= Emma González Bermello =

Spanish politician (1931–2014)

Emma Rosa González Bermello (21 September 1931 – 14 January 2014) was a Spanish politician. She was the first woman to be mayor of Vigo or any other place in Galicia, serving for 15 days in January 1976 and again from 1978 to 1979. She was also one of the first three women in the Parliament of Galicia, where she served from 1981 to 1989 and represented three parties.

==Biography==
Born in Ourense, González moved to the fellow Galician city of Vigo at the age of three. She and her husband Jesús owned the electronics store Baladrón. The family became prominent in local politics in the final years of Francoist Spain, being nicknamed the "Baladrón clan" in allusion to the Kennedy family in the United States.

After the death of Francisco Franco in November 1975, all mayors appointed by his regime had to resign in January 1976, with a new mayor to be chosen by the councils.
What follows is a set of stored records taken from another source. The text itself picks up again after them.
Lemma scan_string_enc s : utf8_text s = true -> forall fuel fuel' r,
  (String.length s <= fuel)%nat -> (String.length s < fuel')%nat ->
  scan_string fuel' (esc_string fuel s +:+ quote +:+ r) = Some (s, r).
Proof.
  revert s. refine (utf8_ind _ _ _ _).
  - intros fuel fuel' r _ Hf'. destruct fuel' as [|fuel']; [lia|]. by destruct fuel.
  - intros c s Hc _ IH fuel fuel' r Hf Hf'. destruct fuel as [|fuel]; [cbn in Hf; lia|]. destruct fuel' as [|fuel']; [lia|].
    cbn [esc_string]. rewrite (proj2 (Z.ltb_lt _ _) Hc), sapp_assoc, esc_step by lia. cbn in Hf, Hf'.
    rewrite IH by lia. done.
  - intros c s r n Hc Hl _ IH fuel fuel' rest Hf Hf'. destruct fuel as [|fuel]; [cbn in Hf; lia|].
    destruct fuel' as [|fuel']; [lia|]. rewrite (esc_long fuel c s r n Hc Hl), sapp_assoc, (scan_long fuel' _ r n _ Hl).
    assert (String.length (sdrop n (String c s)) < String.length (String c s))%nat as Hlt.
    { destruct Hl as (_ & Hn & _). rewrite length_sdrop. cbn [String.length]. lia. }
    rewrite IH by lia. by rewrite stake_sdrop.
Qed.
(* ===== verification/GoNet.v ===== *)
(** [net.ParseIP], [net.ParseCIDR] and [IPNet.Contains]: the address tests of
    the network constraints.  An address is its 4 or 16 bytes. *)
From S2P Require Import Prelude GoStrings.
From stdpp Require Import pretty.
From Stdlib Require Import Ascii.
Local Open Scope char_scope.
Local Open Scope string_scope.
Local Open Scope Z_scope.
Local Open Scope list_scope.

Definition IP := list Z.

(** ** IPv4: four decimal fields without leading zeros *)
Fixpoint ipv4_fields (s : string) (cur : option Z) (pos : nat) : option (list Z) :=
  match s with
  | EmptyString =>
      match cur with Some v => if Nat.eqb pos 3 then Some [v] else None | None => None end
  | String c s' =>
      if (48 <=? code c) && (code c <=? 57) then
        match cur with
        | Some 0 => None
        | Some v => let v' := v * 10 + (code c - 48) in
                    if 255 <? v' then None else ipv4_fields s' (Some v') pos
        | None => ipv4_fields s' (Some (code c - 48)) pos
        end
      else if Ascii.eqb c "." then
        match cur with
        | Some v => if Nat.eqb pos 3 then None
                    else option_map (cons v) (ipv4_fields s' None (S pos))
        | None => None
        end
      else None
  end.
Definition parse_ipv4 (s : string) : option IP := ipv4_fields s None 0.

(** ** IPv6 *)
Fixpoint hex_group (digits : nat) (acc : Z) (s : string) : option (Z * nat * string) :=
  match s with
  | String c s' =>
      match from_hex_char c with
      | Some h => if (3 <? digits)%nat then None else hex_group (S digits) (acc * 16 + h) s'
      | None => Some (acc, digits, s)
      end
  | EmptyString => Some (acc, digits, s)
  end.

(** The loop of [parseIPv6]: [bs] the bytes so far, [ell] the place of the
    ellipsis in them; [None] on a syntax error. *)
Fixpoint ipv6_loop (fuel : nat) (bs : list Z) (ell : option nat) (s : string)
  : option (list Z * option nat) :=
  match fuel with
  | O => if String.eqb s "" then Some (bs, ell) else None
  | S fuel' =>
      match hex_group 0 0 s with
      | None | Some (_, O, _) => None
      | Some (acc, _, rest) =>
          match rest with
          | String "." _ =>
              if (match ell with None => negb (Nat.eqb (length bs) 12) | Some _ => false end)
                 || (12 <? length bs)%nat then None
              else match parse_ipv4 s with Some v4 => Some (bs ++ v4, ell) | None => None end
          | EmptyString => Some (bs ++ [acc / 256; acc mod 256], ell)
          | String ":" rest' =>
              let bs' := bs ++ [acc / 256; acc mod 256] in
              match rest' with
              | EmptyString => None
              | String ":" t =>
                  match ell with
                  | Some _ => None
                  | None => if String.eqb t "" then Some (bs', Some (length bs'))
                            else ipv6_loop fuel' bs' (Some (length bs')) t
                  end
              | _ => ipv6_loop fuel' bs' ell rest'
              end
          | _ => None
          end
      end
  end.

Definition parse_ipv6 (s : string) : option IP :=
  let '(ell, s1) := if has_prefix s "::" then (Some 0%nat, sdrop 2 s) else (None, s) in
  if (match ell with Some _ => String.eqb s1 "" | None => false end) then Some (repeat 0 16)
  else match ipv6_loop 8 [] ell s1 with
       | None => None
       | Some (bs, ell') =>
           if (length bs <? 16)%nat then
             match ell' with
             | None => None
             | Some k => Some (firstn k bs ++ repeat 0 (16 - length bs) ++ skipn k bs)
             end
           else match ell' with None => Some bs | Some _ => None end
       end.

(** The first of [.] and [:] decides the form; a zone is refused by [ParseIP]
    and by [ParseCIDR]. *)
Fixpoint parse_addr_from (whole s : string) : option IP :=
  match s with
  | EmptyString => None
  | String "." _ => parse_ipv4 whole
  | String ":" _ => if contains_byte "%" whole then None else parse_ipv6 whole
  | String "%" _ => None
  | String _ s' => parse_addr_from whole s'
  end.

Definition v4_mapped (ip : IP) : bool :=
  bool_decide (firstn 12 ip = [0;0;0;0;0;0;0;0;0;0;255;255]).

(** [IP.To4] *)
Definition To4 (ip : IP) : option IP :=
  if Nat.eqb (length ip) 4 then Some ip
  else if Nat.eqb (length ip) 16 && v4_mapped ip then Some (skipn 12 ip) else None.

(** [net.ParseIP]; the 16-byte form of an IPv4 address is left implicit, since
    [Contains] goes through [To4]. *)
Definition ParseIP (s : string) : option IP := parse_addr_from s s.

Record IPNet := { net_ip : IP; net_mask : list Z }.

Definition mask_byte (n : Z) : Z := if 8 <=? n then 255 else if n <=? 0 then 0 else 256 - 2 ^ (8 - n).
Definition cidr_mask (ones : Z) (len : nat) : list Z :=
  map (fun i => mask_byte (ones - 8 * Z.of_nat i)) (seq 0 len).

Definition and_bytes (a b : list Z) : list Z := zip_with Z.land a b.

(** [dtoi]: a non-empty run of digits below [0xFFFFFF], which must be the whole
    string. *)
Fixpoint dtoi (acc : Z) (s : string) : option Z :=
  match s with
  | EmptyString => Some acc
  | String c s' =>
      if (48 <=? code c) && (code c <=? 57) then
        let acc' := acc * 10 + (code c - 48) in
        if 16777215 <=? acc' then None else dtoi acc' s'
      else None
  end.

Fixpoint split_first (c : ascii) (s : string) : option (string * string) :=
  match s with
  | EmptyString => None
  | String d s' =>
      if Ascii.eqb d c then Some ("", s')
      else match split_first c s' with Some (a, b) => Some (String d a, b) | None => None end
  end.

(** [net.ParseCIDR]: the network of [addr/n]. *)
Definition ParseCIDR (s : string) : option IPNet :=
  match split_first "/" s with
  | None => None
  | Some (addr, mask) =>
      match ParseIP addr with
      | None => None
      | Some ip =>
          if String.eqb mask "" then None else
          match dtoi 0 mask with
          | None => None
          | Some n =>
              if 8 * zlen ip <? n then None
              else let m := cidr_mask n (length ip) in
                   Some {| net_ip := and_bytes ip m; net_mask := m |}
          end
      end
  end.

(** The network number and mask [Contains] compares with: an IPv4-mapped
    network under a 16-byte mask is read through the mask's last four bytes. *)
Definition net_number (n : IPNet) : IP * list Z :=
  match To4 (net_ip n) with
  | Some ip4 => (ip4, if Nat.eqb (length (net_mask n)) 16 then skipn 12 (net_mask n) else net_mask n)
  | None => (net_ip n, net_mask n)
  end.

(** [IPNet.Contains] *)
Definition Contains (n : IPNet) (ip : IP) : bool :=
  let '(nn, m) := net_number n in
  let x := default ip (To4 ip) in
  Nat.eqb (length x) (length nn) && bool_decide (and_bytes x m = and_bytes nn m).

(** ** [IP.String] of an address that [ParseIP] returned *)
Fixpoint hex_min (fuel : nat) (z : Z) : string :=
  match fuel with
  | O => ""
  | S f => (if z <? 16 then "" else hex_min f (z / 16)) +:+ String (hex_digit (z mod 16)) ""
  end.
Fixpoint groups (l : list Z) : list Z :=
  match l with a :: b :: l' => a * 256 + b :: groups l' | _ => [] end.
Fixpoint zero_run (l : list Z) : nat :=
  match l with 0 :: l' => S (zero_run l') | _ => O end.
(** The first longest run of zero groups: its start and its length. *)
Fixpoint best_run (i : nat) (l : list Z) (best : nat * nat) : nat * nat :=
  match l with
  | [] => best
  | _ :: l' => best_run (S i) l' (if Nat.ltb (snd best) (zero_run l) then (i, zero_run l) else best)
  end.
Definition IP_String (ip : IP) : string :=
  match To4 ip with
  | Some ip4 => GoStrings.join "." (map pretty ip4)
  | None =>
      let gs := groups ip in
      let '(i, n) := best_run 0 gs (0%nat, 1%nat) in
      let str l := GoStrings.join ":" (map (hex_min 4) l) in
      if Nat.ltb 1 n then str (firstn i gs) +:+ "::" +:+ str (skipn (i + n) gs) else str gs
  end.

Example ip_strings :
  option_map IP_String (ParseIP "10.0.200.1") = Some "10.0.200.1" /\
  option_map IP_String (ParseIP "::ffff:10.0.0.1") = Some "10.0.0.1" /\
  option_map IP_String (ParseIP "2001:db8:0:0:8:0:0:417A") = Some "2001:db8::8:0:0:417a" /\
  option_map IP_String (ParseIP "::") = Some "::" /\
  option_map IP_String (ParseIP "1:0:2::") = Some "1:0:2::".
Proof. vm_compute. repeat split; reflexivity. Qed.

Example parse_v4 : ParseIP "192.0.2.10" = Some [192; 0; 2; 10].
Proof. vm_compute. reflexivity. Qed.
Example parse_v4_zero : ParseIP "192.0.02.10" = None.
Proof. vm_compute. reflexivity. Qed.
Example parse_v6 : ParseIP "2001:db8::8:800:200c:417a" =
  Some [32;1;13;184;0;0;0;0;0;8;8;0;32;12;65;122].
Proof. vm_compute. reflexivity. Qed.
Example parse_v6_loopback : ParseIP "::1" = Some [0;0;0;0;0;0;0;0;0;0;0;0;0;0;0;1].
Proof. vm_compute. reflexivity. Qed.
Example parse_v6_mapped : ParseIP "::ffff:10.0.0.1" = Some [0;0;0;0;0;0;0;0;0;0;255;255;10;0;0;1].
Proof. vm_compute. reflexivity. Qed.
Example parse_v6_bad : ParseIP "1:2:3:4:5:6:7:8:9" = None /\ ParseIP "1::2::3" = None /\ ParseIP ":1" = None.
Proof. vm_compute. repeat split; reflexivity. Qed.
Example contains_v4 :
  option_map (fun n => (Contains n [10; 1; 2; 3], Contains n [11; 1; 2; 3])) (ParseCIDR "10.0.0.0/8")
  = Some (true, false).
Proof. vm_compute. reflexivity. Qed.
Example cidr_bad : ParseCIDR "10.0.0.0/33" = None /\ ParseCIDR "10.0.0.0" = None.
Proof. vm_compute. split; reflexivity. Qed.
(* ===== verification/GoFiles.v ===== *)
(** What the source uses of [os] and [path/filepath]: paths joined to a
    directory, and a file system in which files are written, read and listed.

    A file system maps cleaned paths to nodes.  What can fail for reasons
    outside it (permissions, a full disk) is an input of the operation. *)
From stdpp Require Import sorting.
From Stdlib Require Import Ascii.
From S2P Require Import Prelude GoStrings GoJsonOut GoHttp.
Local Open Scope string_scope.
Local Open Scope Z_scope.
Local Open Scope list_scope.

(** * Definitions *)

(** [filepath.Join] of two elements. *)
Definition Join (dir name : string) : string :=
  if String.eqb dir "" then if String.eqb name "" then "" else path_Clean name
  else if String.eqb name "" then path_Clean dir else path_Clean (dir +:+ "/" +:+ name).

(** The entry [n] of the directory whose cleaned path is [d]. *)
Definition dir_prefix (d : string) : string :=
  if String.eqb d "." then "" else if String.eqb d "/" then "/" else d +:+ "/".
Definition child (d n : string) : string := dir_prefix d +:+ n.

(** A name of a directory entry: one component, neither [.] nor [..]. *)
Definition entry_name (n : string) : bool :=
  negb (String.eqb n "") && negb (contains_byte "/" n) && negb (String.eqb n ".") && negb (String.eqb n "..").

(** The name a path has as an entry of [d]. *)
Definition child_of (d p : string) : option string :=
  if has_prefix p (dir_prefix d) then
    let n := sdrop (String.length (dir_prefix d)) p in if entry_name n then Some n else None
  else None.

(** The directory that holds a cleaned path. *)
Definition parent (p : string) : string :=
  match split_last "/" p with
  | None => "."
  | Some (d, _) => if String.eqb d "" then "/" else d
  end.

(** A node: a file with its text, a directory, or something whose reading fails. *)
Inductive node := NFile (data : string) | NDir | NOther (err : error).
Abbreviation FS := (gmap string node).

#[export] Instance is_dir_dec (x : option node) : Decision (x = Some NDir).
Proof. destruct x as [[| |]|]; first [by left | by right]. Defined.

Definition ErrNotExist : error := ErrNew "fs.ErrNotExist".
Definition ENOTDIR : error := ErrNew "syscall.ENOTDIR".
Definition EISDIR : error := ErrNew "syscall.EISDIR".

(** [os.ReadFile] *)
Definition fs_ReadFile (fs : FS) (p : string) : result string :=
  match fs !! p with
  | Some (NFile data) => Ok data
  | Some NDir => Err EISDIR
  | Some (NOther e) => Err e
  | None => Err ErrNotExist
  end.

(** The cleaned paths of a directory and of those that hold it. *)
Definition ancestors (p : string) : list string :=
  let rooted := has_prefix p "/" in
  let comps := clean_components p in
  map (fun k => path_Clean ((if rooted then "/" else "") +:+ join "/" (take k comps)))
      (seq 0 (S (length comps))).

(** [os.MkdirAll]; [fault] is an error that no entry of the file system
    explains. *)
Definition MkdirAll (fault : option error) (fs : FS) (p : string) : option error * FS :=
  match fault with
  | Some e => (Some e, fs)
  | None =>
      let need := ancestors p ++ [path_Clean p] in
      if forallb (fun d => match fs !! d with Some NDir | None => true | _ => false end) need
      then (None, foldl (fun m d => <[d:=NDir]> m) fs need)
      else (Some ENOTDIR, fs)
  end.

(** [os.WriteFile] of a cleaned path; [fault] is an error of opening the file, or
    of writing after so many bytes. *)
Definition WriteFile (fault : option (error * option nat)) (fs : FS) (p data : string) : option error * FS :=
  match fs !! p with
  | Some NDir => (Some EISDIR, fs)
  | Some (NOther e) => (Some e, fs)
  | _ =>
      if bool_decide (fs !! parent p = Some NDir) then
        match fault with
        | None => (None, <[p:=NFile data]> fs)
        | Some (e, None) => (Some e, fs)
        | Some (e, Some n) => (Some e, <[p:=NFile (stake n data)]> fs)
        end
      else (Some ErrNotExist, fs)
  end.

(** [os.ReadDir]: the entries by name, each with whether it is a directory. *)
Definition name_le (a b : string * bool) : Prop := string_le a.1 b.1 = true.
#[export] Instance name_le_dec : RelDecision name_le := fun a b => decide (string_le a.1 b.1 = true).
Definition is_dir (x : node) : bool := match x with NDir => true | _ => false end.
Definition dir_entries (fs : FS) (d : string) : list (string * bool) :=
  omap (fun '(p, x) => option_map (fun n => (n, is_dir x)) (child_of d p)) (map_to_list fs).
Definition ReadDir (fs : FS) (p : string) : result (list (string * bool)) :=
  if String.eqb p "" then Err ErrNotExist
  else match fs !! path_Clean p with
  | Some NDir => Ok (merge_sort name_le (dir_entries fs (path_Clean p)))
  | Some _ => Err ENOTDIR
  | None => Err ErrNotExist
  end.

(** * Lemmas *)

(** A path component that is kept. *)
Definition component (c : string) : Prop := c <> "" /\ c <> "." /\ contains_byte "/" c = false.

Lemma entry_name_spec n : entry_name n = true <-> component n /\ n <> "..".
Proof.
  unfold entry_name, component. rewrite !andb_true_iff, !negb_true_iff, !String.eqb_neq. tauto.
Qed.

Lemma split_byte_components s : Forall (fun c => contains_byte "/" c = false) (split_byte "/" s).
Proof.
  induction s as [|d s IH]; [repeat constructor|]. cbn [split_byte]. destruct (Ascii.eqb d "/") eqn:E.
  - constructor; [done|exact IH].
  - destruct (split_byte "/" s) as [|w ws] eqn:Es; [by apply split_byte_ne in Es|]. inversion IH as [|? ? Hw Hws]; subst.
    constructor; [|done]. cbn. by rewrite E, Hw.
Qed.

Lemma clean_step_components rooted acc c :
  contains_byte "/" c = false -> Forall component acc -> Forall component (clean_step rooted acc c).
Proof.
  intros Hc Ha. unfold clean_step. destruct (String.eqb_spec c ""), (String.eqb_spec c "."); cbn [orb]; try done.
  destruct (String.eqb_spec c "..").
  - destruct acc as [|top acc]; [destruct rooted; repeat constructor; done|].
    destruct (String.eqb_spec top ".."); [by constructor|]. by inversion Ha.
  - by constructor.
Qed.

Lemma clean_components_ok p : Forall component (clean_components p).
Proof.
  unfold clean_components. apply Forall_reverse.
  assert (Forall component []) as H0 by constructor. revert H0. generalize (@nil string).
  generalize (split_byte_components p). induction (split_byte "/" p) as [|c l IH]; intros Hl acc Ha; [done|].
  inversion Hl; subst. cbn [foldl]. apply IH; [done|]. by apply clean_step_components.
Qed.

Lemma split_byte_snoc c a n : contains_byte c n = false ->
  split_byte c (a +:+ String c n) = split_byte c a ++ [n].
Proof.
  intros Hn. induction a as [|d a IH].
  - cbn. rewrite Ascii.eqb_refl. by rewrite split_byte_none.
  - cbn [String.append split_byte]. destruct (Ascii.eqb d c); [by rewrite IH|]. rewrite IH.
    by destruct (split_byte c a) as [|w ws] eqn:E; [by apply split_byte_ne in E|].
Qed.

Lemma clean_components_snoc d n : d <> "" -> component n -> n <> ".." ->
  clean_components (d +:+ "/" +:+ n) = clean_components d ++ [n] /\
  has_prefix (d +:+ "/" +:+ n) "/" = has_prefix d "/".
Proof.
  intros Hd (H1 & H2 & H3) H4.
  assert (has_prefix (d +:+ "/" +:+ n) "/" = has_prefix d "/") as Hp.
  { destruct d as [|c d]; [done|]. unfold has_prefix. cbn. case_match; [|done]. by destruct d. }
  split; [|exact Hp]. unfold clean_components. rewrite Hp.
  change ("/" +:+ n) with (String "/" n). rewrite split_byte_snoc, foldl_snoc by done.
  unfold clean_step at 1. apply String.eqb_neq in H1, H2, H4. rewrite H1, H2, H4. cbn [orb]. by rewrite reverse_cons.
Qed.

Lemma join_snoc sep l n : l <> [] -> join sep (l ++ [n]) = join sep l +:+ sep +:+ n.
Proof.
  induction l as [|w l IH]; [done|]. intros _. destruct l as [|v l]; [done|].
  change ((w :: v :: l) ++ [n]) with (w :: (v :: l) ++ [n]). rewrite join_cons by done.
  rewrite IH by done. rewrite (join_cons sep w (v :: l)) by done. by rewrite !sapp_assoc.
Qed.

Lemma join_components l : Forall component l -> l <> [] ->
  join "/" l <> "" /\ join "/" l <> "." /\ has_prefix (join "/" l) "/" = false.
Proof.
  intros H Hne. destruct l as [|w l]; [done|]. inversion H as [|? ? (H1 & H2 & H3) Hl]; subst.
  destruct w as [|c w]; [done|]. cbn in H3. destruct (Ascii.eqb_spec c "/") as [|Hc]; [done|].
  assert (forall t, has_prefix (String c t) "/" = false) as Hp.
  { intros t. unfold has_prefix. cbn. case_match; [by subst|done]. }
  destruct l as [|v l].
  - cbn [join]. by rewrite Hp.
  - rewrite join_cons by done. cbn [String.append]. rewrite Hp. split; [done|]. split; [|done]. by destruct w.
Qed.

(** A file of a directory is the directory's entry of that name. *)
Lemma Join_child d n : d <> "" -> entry_name n = true -> Join d n = child (path_Clean d) n.
Proof.
  intros Hd Hn. apply entry_name_spec in Hn as [Hn Hdd]. unfold Join, child.
  assert (n <> "") as Hne by apply Hn. apply String.eqb_neq in Hd as Hd', Hne. rewrite Hd', Hne.
  unfold path_Clean, dir_prefix. destruct (clean_components_snoc d n Hd Hn Hdd) as [-> ->].
  pose proof (clean_components_ok d) as Hc. destruct (clean_components d) as [|w l] eqn:El.
  - cbn [app join]. destruct (has_prefix d "/"); cbn; by rewrite ?Hne.
  - rewrite join_snoc by done. rewrite <- El in *. destruct (join_components _ Hc) as (H1 & H2 & H3); [by rewrite El|].
    destruct (has_prefix d "/").
    + cbn [String.append]. replace (String.eqb (String "/" _) "") with false by done.
      replace (String.eqb (String "/" (join "/" (clean_components d))) "") with false by done.
      replace (String.eqb (String "/" (join "/" (clean_components d))) ".") with false by done.
      replace (String.eqb (String "/" (join "/" (clean_components d))) "/") with false.
      * by rewrite sapp_assoc.
      * symmetry. apply String.eqb_neq. by intros [= E].
    + cbn [String.append]. apply String.eqb_neq in H1 as H1'. rewrite H1'.
      apply String.eqb_neq in H2 as H2'. rewrite H2'.
      destruct (String.eqb_spec (join "/" (clean_components d)) "/") as [E|_]; [by rewrite E in H3|].
      rewrite sapp_assoc. by destruct (join "/" (clean_components d)).
Qed.

Lemma child_of_child d n : entry_name n = true -> child_of d (child d n) = Some n.
Proof. intros H. unfold child_of, child. by rewrite has_prefix_app, sdrop_length_app, H. Qed.

Lemma split_last_none c s : contains_byte c s = false -> split_last c s = None.
Proof.
  induction s as [|d s IH]; [done|]. cbn. intros [Hd H]%orb_false_iff. rewrite IH by done.
  by rewrite Ascii.eqb_sym, Hd.
Qed.

Lemma split_last_app c a b : contains_byte c b = false -> split_last c (a +:+ String c b) = Some (a, b).
Proof.
  intros Hb. induction a as [|d a IH]; cbn.
  - by rewrite split_last_none, Ascii.eqb_refl.
  - by rewrite IH.
Qed.

(** A directory path as the operations clean it: not empty, and with no slash at
    its end but the root's. *)
Lemma parent_child d n : path_Clean d <> "" -> entry_name n = true -> parent (child (path_Clean d) n) = path_Clean d.
Proof.
  intros Hd Hn. apply entry_name_spec in Hn as [(Hn1 & Hn2 & Hn3) _]. unfold parent, child, dir_prefix.
  destruct (String.eqb_spec (path_Clean d) ".") as [E|_]; [cbn [String.append]; by rewrite split_last_none|].
  destruct (String.eqb_spec (path_Clean d) "/") as [E|_].
  { rewrite E. change ("/" +:+ n) with ("" +:+ String "/" n). by rewrite split_last_app. }
  rewrite sapp_assoc. change ("/" +:+ n) with (String "/" n). rewrite split_last_app by done.
  by destruct (String.eqb_spec (path_Clean d) "").
Qed.

Lemma path_Clean_ne d : path_Clean d <> "".
Proof. unfold path_Clean. by destruct (String.eqb_spec ((if has_prefix d "/" then "/" else "") +:+ join "/" (clean_components d)) ""). Qed.

Lemma ReadDir_elem fs p l n b : ReadDir fs p = Ok l ->
  (n, b) ∈ l <-> exists q x, fs !! q = Some x /\ child_of (path_Clean p) q = Some n /\ b = is_dir x.
Proof.
  unfold ReadDir. destruct (String.eqb p ""); [done|]. destruct (fs !! path_Clean p) as [[| |]|]; try done.
  intros [= <-]. rewrite merge_sort_Permutation. unfold dir_entries. rewrite list_elem_of_omap. split.
  - intros ((q & x) & Hin & H). apply elem_of_map_to_list in Hin. exists q, x.
    destruct (child_of _ q) as [n'|]; [|done]. by injection H as <- <-.
  - intros (q & x & Hq & Hc & ->). exists (q, x). split; [by apply elem_of_map_to_list|]. by rewrite Hc.
Qed.

Lemma MkdirAll_dirs fs p fs' : MkdirAll None fs p = (None, fs') ->
  fs' !! path_Clean p = Some NDir /\ (forall q, fs !! q = Some NDir -> fs' !! q = Some NDir) /\ (forall q x, fs !! q = Some (NFile x) -> fs' !! q = Some (NFile x)) /\
  (forall q, is_Some (fs' !! q) -> fs' !! q = fs !! q \/ fs' !! q = Some NDir).
Proof.
  unfold MkdirAll. destruct (forallb _ _) eqn:Ef; [|done].
  intros H. apply (f_equal snd) in H. cbn [snd] in H. subst fs'.
  assert (forall l (m : FS) q, foldl (fun m d => <[d:=NDir]> m) m l !! q =
            if bool_decide (q ∈ l) then Some NDir else m !! q) as Hl.
  { clear. induction l as [|d l IH]; intros m q; [done|]. cbn [foldl]. rewrite IH.
    destruct (decide (q = d)) as [->|Hne].
    - rewrite lookup_insert_eq. rewrite (bool_decide_eq_true_2 (d ∈ d :: l)) by left. by destruct (bool_decide _).
    - rewrite lookup_insert_ne by congruence. rewrite (bool_decide_ext (q ∈ d :: l) (q ∈ l)); [done|].
      rewrite elem_of_cons. tauto. }
  rewrite forallb_forall_elem in Ef.
  split; [|split; [|split]].
  - rewrite Hl. case_bool_decide as Hn; [done|]. destruct Hn. apply elem_of_app. right. by left.
  - intros q Hq. rewrite Hl. by case_bool_decide.
  - intros q x Hq. rewrite Hl. case_bool_decide as Hin; [|done]. apply Ef in Hin. by rewrite Hq in Hin.
  - intros q _. rewrite Hl. destruct (bool_decide _); auto.
Qed.

Lemma MkdirAll_None fault fs p fs' : MkdirAll fault fs p = (None, fs') -> MkdirAll None fs p = (None, fs').
Proof. by destruct fault. Qed.

Lemma WriteFile_None fault fs p data fs' : WriteFile fault fs p data = (None, fs') ->
  fs' = <[p:=NFile data]> fs /\ fs !! p <> Some NDir.
Proof.
  unfold WriteFile. destruct (fs !! p) as [[| |]|]; [|done|done|];
    (case_bool_decide; [|done]; destruct fault as [[e [n|]]|]; [done|done|]; by intros [= <-]).
Qed.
Incumbent Joaquín García Picher stepped aside in Vigo, with González serving as the interim for the final two weeks of the month before he was reinstated. This made her the first female mayor in Vigo and in Galicia as a whole. García Picher resigned in 1978 due to economic turmoil, and González returned to office. In the first democratic elections in April 1979, she was defeated by Manoel Soto of the Spanish Socialist Workers' Party (PSOE).

Standing for the Union of the Democratic Centre (UCD), González was elected to the new Parliament of Galicia in its first election in 1981, being one of three women in the 71-seat legislature. In 1985, she was re-elected for the People's Alliance (AP), but left in 1987 for the Galician Coalition (CG) in solidarity with vice president Xosé Luís Barreiro. They voted in favour of the PSOE's Fernando González Laxe's vote of no confidence that brought down the AP government of Gerardo Fernández Albor.

González then left politics permanently, despite offers made for her return. She had three children, and was a widow for six years before her death at the age of 82. She had been living with Alzheimer's disease.